Slashdot Mirror


Computers Paraphrase English

AhaIndia submits a link to a story discussing computerized paraphrasing of English news articles. This technology, destined to eventually replace most reporters with very small shell scripts, is thankfully still in its infancy.

31 of 212 comments (clear)

  1. hmm... soudns familiar... by Dorothy+86 · · Score: 4, Funny
    This technology, destined to eventually replace most reporters with very small shell scripts

    This shirt?

  2. Automated slashdot? by TwistedSquare · · Score: 3, Funny
    This technology... thankfully still in its infancy.

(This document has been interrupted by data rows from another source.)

(** Paths of at most [n] edges, as a function. *)
Fixpoint reach (n : nat) (es : list (ref * ref)) (u v : ref) : bool :=
  match n with
  | O => false
  | S n' =>
      existsb (fun e => if ref_eqb (fst e) u
                        then if ref_eqb (snd e) v then true
                             else reach n' es (snd e) v
                        else false) es
  end.

(** ** The pipeline and its enclosing groups

    The groups a composing call is made in show in the [t_groups] of the
    tasks it creates, below the groups the call opens itself.  [place c w]
    puts the fragment [w] inside the groups [c]; [local c w] cuts the groups
    of each task down to those opened by the call. *)
Definition place_task (c : list group_entry) (t : task) : task :=
  {| t_callee := t_callee t; t_override := t_override t; t_args := t_args t;
     t_kwargs := t_kwargs t; t_groups := t_groups t ++ c |}.

Definition place (c : list group_entry) (w : world) : world :=
  {| tasks := map (place_task c) (tasks w); edges := edges w;
     task_test_config := task_test_config w;
     task_metric_config := task_metric_config w |}.

Definition placed {A} (c : list group_entry) (x : result A * world)
    : result A * world :=
  (fst x, place c (snd x)).

Definition local_task (c : list group_entry) (t : task) : task :=
  {| t_callee := t_callee t; t_override := t_override t; t_args := t_args t;
     t_kwargs := t_kwargs t;
     t_groups := firstn (length (t_groups t) - length c) (t_groups t) |}.

Definition local (c : list group_entry) (w : world) : world :=
  {| tasks := map (local_task c) (tasks w); edges := edges w;
     task_test_config := task_test_config w;
     task_metric_config := task_metric_config w |}.

(** [composes m tc mc c Q]: called inside the groups [c] with the
    configuration objects [tc] and [mc], [m] returns a DAG node, and the
    pipeline it has composed satisfies [Q]. *)
Definition composes (m : M dagnode) (tc : TestConfig)
    (mc : option MetricConfig) (c : list group_entry) (Q : world -> Prop)
    : Prop :=
  exists g w, m c (init tc mc) = (Ok g, w) /\ Q (local c w).

(** The configuration objects a caller hands over can only mention tasks
    made before the call. *)
Definition loc_prior (l : loc) : bool :=
  match l with
  | LocStr _ => true
  | LocXCom (Prior _) => true
  | LocXCom (Fresh _) => false
  end.

Definition metric_prior (mc : option MetricConfig) : bool :=
  match mc with
  | None => true
  | Some m =>
      match tensorboard_summary m with
      | Some s => loc_prior (summary_file_location s)
      | None => true
      end
      && match profile m with
         | Some p => loc_prior (profile_file_location p)
         | None => true
         end
  end.

(** ** Stages

    The outermost group a composing call opens is the pipeline; the stage of
    a task is read off the child of the pipeline group that holds the task
    (or is the task).  [Prepare] is for the names and locations generated
    ahead of the stages. *)
Inductive stage := Prepare | Provision | Run | PostProcess | Cleanup.
(** * API enablement checking: [check], [enable], [ensure], [bestEffortEnsure]

    A shallow embedding of the API-enablement module (the file that imports
    [colorette], [./track], [./api], [./apiv2], [./utils], [./error],
    [./logger] and [./configstore]) together with the properties stated
    about it.

    The module is asynchronous but strictly sequential: every [await] is a
    point where the world may have changed before control comes back.  It is
    embedded as a state-and-exception monad over a [World] that holds the
    configstore entry, the number of HTTP requests issued so far and the
    trace of observable effects. *)

From Stdlib Require Import Strings.String Strings.Ascii Bool Arith Lia List.
From stdpp Require Import base option gmap strings.

Local Open Scope string_scope.

(** ** Errors *)

(** A thrown JavaScript value.  [name] is the error class ([FirebaseError],
    [TypeError], ...), [status] is [e.context?.body?.error?.status]. *)
Record JsError := mkJsError {
  name : string;
  message : string;
  status : option string;
}.

(** [(err as Error).message = m]: in-place update, every other property of
    the error is kept. *)
Definition set_message (err : JsError) (m : string) : JsError :=
  {| name := name err; message := m; status := status err |}.

(** [new FirebaseError(m)]: no context is attached. *)
Definition FirebaseError (m : string) : JsError :=
  {| name := "FirebaseError"; message := m; status := None |}.

(** What [new URL(s)] throws on an unparseable input. *)
Definition InvalidURL : JsError :=
  {| name := "TypeError"; message := "Invalid URL"; status := None |}.

(** ** The enablement cache *)

(** [Record<string, Record<string, boolean>>]: projectId -> apiName -> flag. *)
Abbreviation Cache := (gmap string (gmap string bool)).

Definition API_ENABLEMENT_CACHE_KEY : string := "apiEnablementCache".

(** The own entry of a (projectId, apiName) pair in the configstore value,
    which is [undefined] ([None]) until the first write. *)
Definition cache_lookup (c : option Cache) (projectId apiName : string) : option bool :=
  cache ← c; inner ← cache !! projectId; inner !! apiName.

(** ** Observable effects *)

Inductive Event :=
| ConfigGet (key : string)
| ConfigSet (key : string) (value : Cache)
| HttpGet (path quotaUser : string)
| HttpPost (path quotaUser : string)
| LogLabeledSuccess (label msg : string)
| LogLabeledBullet (label msg : string)
| LogLabeledWarning (label msg : string)
| LoggerDebug (msg : string)
| SetTimeout (ms : N)
| TrackGA4 (eventName api_name : string).

Definition is_get (e : Event) : bool :=
  match e with HttpGet _ _ => true | _ => false end.

Definition is_post (e : Event) : bool :=
  match e with HttpPost _ _ => true | _ => false end.

Definition count (f : Event -> bool) (t : list Event) : nat :=
  List.length (List.filter f t).

(** ** World and monad *)

(** [trace] lists the effects performed so far, most recent first. *)
Record World := mkWorld {
  store : option Cache;
  requests : nat;
  trace : list Event;
}.

Definition emit (e : Event) (w : World) : World :=
  {| store := store w; requests := requests w; trace := e :: trace w |}.

Inductive Outcome (A : Type) :=
| Return (a : A)
| Throw (e : JsError).
Arguments Return {A} a.
Arguments Throw {A} e.

Definition M (A : Type) : Type := World -> Outcome A * World.

Definition ret {A} (a : A) : M A := fun w => (Return a, w).

Definition bind {A B} (m : M A) (k : A -> M B) : M B :=
  fun w => match m w with
           | (Return a, w') => k a w'
           | (Throw e, w') => (Throw e, w')
           end.

Definition throw {A} (e : JsError) : M A := fun w => (Throw e, w).

(** [try { body } catch (err) { handler }] *)
Definition try_catch {A} (body : M A) (handler : JsError -> M A) : M A :=
  fun w => match body w with
           | (Return a, w') => (Return a, w')
           | (Throw e, w') => handler e w'
           end.

#[global] Instance M_ret : MRet M := @ret.
#[global] Instance M_bind : MBind M := fun A B k m => bind m k.

Definition perform (e : Event) : M unit := fun w => (Return tt, emit e w).

(** Number of requests sent to the enable endpoint / status endpoint. *)
Definition posts (w : World) : nat := count is_post (trace w).
Definition gets (w : World) : nat := count is_get (trace w).

(** ** External capabilities *)

(** The collaborators the module imports.  Their code is not part of the
    module; each is taken as given.
    - [bold]: [colorette]'s styling function;
    - [isBillingError]: the classifier exported by [./error];
    - [URL_hostname s]: [new URL(s).hostname], [None] when the constructor
      throws;
    - [get_reply n path]: what the [n]-th request of the session, a GET on
      [path], is answered with: a thrown error or the [state] field of the
      response body;
    - [post_reply n path]: likewise for a POST, [None] meaning success;
    - [inherited name]: in the running process, bracket access with [name]
      on a plain object that has no own property of that name finds one
      through the prototype chain (the members of [Object.prototype], built
      in or added since). *)
Class Platform := {
  bold : string -> string;
  isBillingError : JsError -> bool;
  URL_hostname : string -> option string;
  get_reply : nat -> string -> JsError + string;
  post_reply : nat -> string -> option JsError;
  inherited : string -> bool;
}.

(** ** The permission-denied pattern *)

(** A character range [lo-hi] of a class, by character code. *)
Definition in_range (lo hi c : ascii) : bool :=
  Nat.leb (nat_of_ascii lo) (nat_of_ascii c)
  && Nat.leb (nat_of_ascii c) (nat_of_ascii hi).

(** The character class [[.a-zA-Z]]. *)
Definition service_char (c : ascii) : bool :=
  (Ascii.eqb c "." || in_range "a" "z" c || in_range "A" "Z" c)%char.

(** Consume a literal at the head of the subject. *)
Fixpoint strip_prefix (lit s : string) : option string :=
  match lit with
  | EmptyString => Some s
  | String a lit' =>
      match s with
      | String b s' => if Ascii.eqb a b then strip_prefix lit' s' else None
      | EmptyString => None
      end
  end.
(** * oneinfra: the cluster aggregate and its VPN address allocator

    A shallow embedding of [internal/pkg/cluster/cluster.go] (package
    [cluster]) together with the parts of the Go standard library it calls
    ([math/big], [net], as of the Go 1.14 toolchain the project was built
    with), and the properties of the cluster aggregate stated in the
    design document.

    Conventions of the embedding.
    - A Go [[]byte] is a [list byte]; the nil slice and the empty slice are
      both [[]] (the code below only ever asks for their length).
    - A Go [string] is a [string]; a Go [int] is a [Z] (with the 64-bit
      wrap-around written out where the source converts).
    - A Go pointer that the source leaves nil at some point is an [option].
    - A Go function returning [(T, error)] returns a pair whose second
      component is an [option error]; a run that panics is [Panicked].
    - A method with a pointer receiver is a function from the receiver to the
      result and the receiver after the call (type [Method]). *)

From Stdlib Require Import ZArith String Ascii List Bool Lia.
From Stdlib.Strings Require Byte.
Import ListNotations.

Local Open Scope Z_scope.

Abbreviation byte := Init.Byte.byte.

(** ** Bytes as numbers *)

Definition b2z (b : byte) : Z := Z.of_N (Byte.to_N b).

(** The Go conversion [byte(n)]: the low eight bits. *)
Definition z2b (z : Z) : byte :=
  match Byte.of_N (Z.to_N (z mod 256)) with
  | Some b => b
  | None => Byte.x00
  end.

Definition byte_and (a b : byte) : byte := z2b (Z.land (b2z a) (b2z b)).

(** [int64(x)] and the wrap-around of 64-bit [int] arithmetic. *)
Definition int64 (z : Z) : Z := (z + 2 ^ 63) mod 2 ^ 64 - 2 ^ 63.

Definition maxInt : Z := 2 ^ 63 - 1.

(** ** Outcomes of a run *)

Inductive exec (A : Type) : Type :=
| Normal (a : A)
| Panicked.
Arguments Normal {A} a.
Arguments Panicked {A}.

(** ** Errors

    An [error] value is kept as the data it was built from rather than as
    its rendered message: [Errorf format operand] is
    [errors.Errorf(format, v)] for a format with a single [%q] verb, where
    [operand] is the text [%q] quotes (the string itself, or [v.String()]
    for a [Stringer]); [ParseError] is [*net.ParseError]; [External] is an
    error handed back by a library that is not modelled further. *)

Inductive error : Type :=
| Errorf (format operand : string)
| ParseError (Type_ Text : string)
| External (message : string).

(** ** Strings as Go indexes them *)

Module gostring.

Local Open Scope string_scope.

(** [s[n:]] for [n <= len(s)]. *)
Fixpoint drop (n : nat) (s : string) : string :=
  match n, s with
  | O, _ => s
  | S n', String _ s' => drop n' s'
  | S _, EmptyString => EmptyString
  end.

(** [s[:n]] for [n <= len(s)]. *)
Fixpoint take (n : nat) (s : string) : string :=
  match n, s with
  | O, _ => EmptyString
  | S n', String c s' => String c (take n' s')
  | S _, EmptyString => EmptyString
  end.

(** [bytealg.IndexByteString(s, c)]; [None] stands for [-1]. *)
Fixpoint IndexByteString (s : string) (c : ascii) : option nat :=
  match s with
  | EmptyString => None
  | String a s' =>
      if Ascii.eqb a c then Some O
      else match IndexByteString s' c with
           | Some i => Some (S i)
           | None => None
           end
  end.

Infix "+++" := String.append (right associativity, at level 60).

Definition code (c : ascii) : Z := Z.of_N (N_of_ascii c).
Definition chr (z : Z) : ascii := ascii_of_N (Z.to_N z).

Definition isDigit (c : ascii) : bool :=
  ((code "0"%char <=? code c) && (code c <=? code "9"%char))%Z.

End gostring.

(** ** math/big *)

Module big.

Definition Int := Z.

Definition NewInt (x : Z) : Int := x.

(** [z.SetBytes(buf)]: [buf] read as a big-endian unsigned integer. *)
Definition SetBytes (buf : list byte) : Int :=
  fold_left (fun acc b => acc * 256 + b2z b) buf 0.

Definition Add (x y : Int) : Int := x + y.

(** Little-endian base-256 digits of a non-negative number; [fuel]
    bounds the number of digits. *)
Fixpoint digits_le (fuel : nat) (x : Z) : list byte :=
  match fuel with
  | O => []
  | S fuel' =>
      if x =? 0 then []
      else z2b (x mod 256) :: digits_le fuel' (x / 256)
  end.

(** [x.Bytes()]: the absolute value of [x] as a big-endian byte slice
    without leading zeros. *)
Definition Bytes (x : Int) : list byte :=
  rev (digits_le (S (Z.to_nat (Z.log2 (Z.abs x)))) (Z.abs x)).

End big.

(** ** net: addresses, masks and networks *)

Module net.

Import gostring.

Definition IP := list byte.
Definition IPMask := list byte.

Record IPNet : Type := mkIPNet { IPNet_IP : IP; IPNet_Mask : IPMask }.

Definition IPv4len : nat := 4.
Definition IPv6len : nat := 16.

Definition v4InV6Prefix : list byte :=
  [Byte.x00; Byte.x00; Byte.x00; Byte.x00; Byte.x00; Byte.x00;
   Byte.x00; Byte.x00; Byte.x00; Byte.x00; Byte.xff; Byte.xff].

Definition bytes_eqb (a b : list byte) : bool :=
  (length a =? length b)%nat && forallb (fun p => Byte.eqb (fst p) (snd p)) (combine a b).

(** [IPv4(a, b, c, d)]: the 16-byte form of an IPv4 address. *)
Definition IPv4 (a b c d : byte) : IP := v4InV6Prefix ++ [a; b; c; d].

Definition isZeros (p : list byte) : bool := forallb (Byte.eqb Byte.x00) p.
Definition allFF (p : list byte) : bool := forallb (Byte.eqb Byte.xff) p.

Definition at_ (p : list byte) (i : nat) : byte := nth i p Byte.x00.

Definition To4 (ip : IP) : IP :=
  if (length ip =? IPv4len)%nat then ip
  else if (length ip =? IPv6len)%nat && isZeros (firstn 10 ip)
          && Byte.eqb (at_ ip 10) Byte.xff && Byte.eqb (at_ ip 11) Byte.xff
  then firstn 4 (skipn 12 ip)
  else [].

Definition To16 (ip : IP) : IP :=
  if (length ip =? IPv4len)%nat
  then IPv4 (at_ ip 0) (at_ ip 1) (at_ ip 2) (at_ ip 3)
  else if (length ip =? IPv6len)%nat then ip
  else [].

(** The loop of [CIDRMask] over the [l] bytes of the mask, [n] one bits
    still to write. *)
Fixpoint CIDRMask_loop (l : nat) (n : Z) : IPMask :=
  match l with
  | O => []
  | S l' =>
      if 8 <=? n then Byte.xff :: CIDRMask_loop l' (n - 8)
      else z2b (Z.lxor (Z.shiftr 255 n) 255) :: CIDRMask_loop l' 0
  end.

Definition CIDRMask (ones bits : Z) : IPMask :=
  if negb (bits =? 8 * Z.of_nat IPv4len) && negb (bits =? 8 * Z.of_nat IPv6len) then []
  else if (ones <? 0) || (bits <? ones) then []
  else CIDRMask_loop (Z.to_nat (bits / 8)) ones.

(** [ip.Mask(mask)] *)
Definition Mask (ip : IP) (mask : IPMask) : IP :=
  let mask :=
    if (length mask =? IPv6len)%nat && (length ip =? IPv4len)%nat && allFF (firstn 12 mask)
    then skipn 12 mask else mask in
  let ip :=
    if (length mask =? IPv4len)%nat && (length ip =? IPv6len)%nat
       && bytes_eqb (firstn 12 ip) v4InV6Prefix
    then skipn 12 ip else ip in
  if negb (length ip =? length mask)%nat then []
  else map (fun p => byte_and (fst p) (snd p)) (combine ip mask).

Definition networkNumberAndMask (n : IPNet) : IP * IPMask :=
  let checkMask (ip : IP) : IP * IPMask :=
    let m := IPNet_Mask n in
    if (length m =? IPv4len)%nat then
      if negb (length ip =? IPv4len)%nat then ([], []) else (ip, m)
    else if (length m =? IPv6len)%nat then
      if (length ip =? IPv4len)%nat then (ip, skipn 12 m) else (ip, m)
    else ([], []) in
  match To4 (IPNet_IP n) with
  | [] =>
      if negb (length (IPNet_IP n) =? IPv6len)%nat then ([], [])
      else checkMask (IPNet_IP n)
  | ip => checkMask ip
  end.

    So one day instead of complaining against michael and co., everyone will be moaning about someone else's code - seems more appropriate for a nerd site somehow ;)

    1. Re:Automated slashdot? by Steve+Franklin · · Score: 3, Insightful

      "It might even know the proper use of to/too and your/you're."

      Yeah, but can it manage to use "There are" instead of "There is" with a plural subject?

      Actually, the long known solution to most of these *oh so difficult* translation problems is to translate everything into a neutral interlanguage like Interlingua and then translate that into other languages, sending the interlingua version along for the ride, thus preventing degradation in further translations. Then all that local linguists have to concentrate on is ONE set of problems: translating their local language into and out of Interlingua, and Interlingua, being tightly defined, is much easier to machine translate into and out of other languages. So...all this lunacy of trying to machine translate Chinese into English, German, Hungarian, Estonian...--you get the picture--is an incredible waste of time and resources and isn't the best way to solve the problem.

      --
      Hic iacet Arthurus, rex quondam rexque futurus.
  3. fox_news.sh by sinclair44 · · Score: 5, Funny

    #!/bin/sh curl $1 > paraphrase > slant -patriotic -stupid > fox_news_story.txt

    --
    Omnes stulti sunt.
    1. Re:fox_news.sh by drakaan · · Score: 4, Funny
      perl makestory.pl -slant "liberal dem party-line" -severity "raving" -subject "Cheney Halliburton motives"

      Fair is fair ;)

      --
      "Murphy was an optimist" - O'Toole's commentary on Murphy's Law
    2. Re:fox_news.sh by drakaan · · Score: 3, Insightful

      Well, some of us (me, for instance) listen to fox news and NPR...my own personal take on fair and balanced...and see that the party line is alive and well on both major sides of the political fence. That's part of the reason I'll never be a democrat or a republican (or a libertarian, or any other label you want to stick on a like-minded group of people). The news has information in it. Look for it, compare notes, and make up your own mind what's news.

      --
      "Murphy was an optimist" - O'Toole's commentary on Murphy's Law
    3. Re:fox_news.sh by niom · · Score: 4, Funny
      Fair is fair ;)

      Except when immediately followed by "and balanced".

      --
      -- Repeat with me: "There is no right to profits".
  4. Very small shell scripts by bunnyman · · Score: 5, Funny

    Yes, but until it can post duplicate articles with slightly different phrases, it will never replace CowboyNeal!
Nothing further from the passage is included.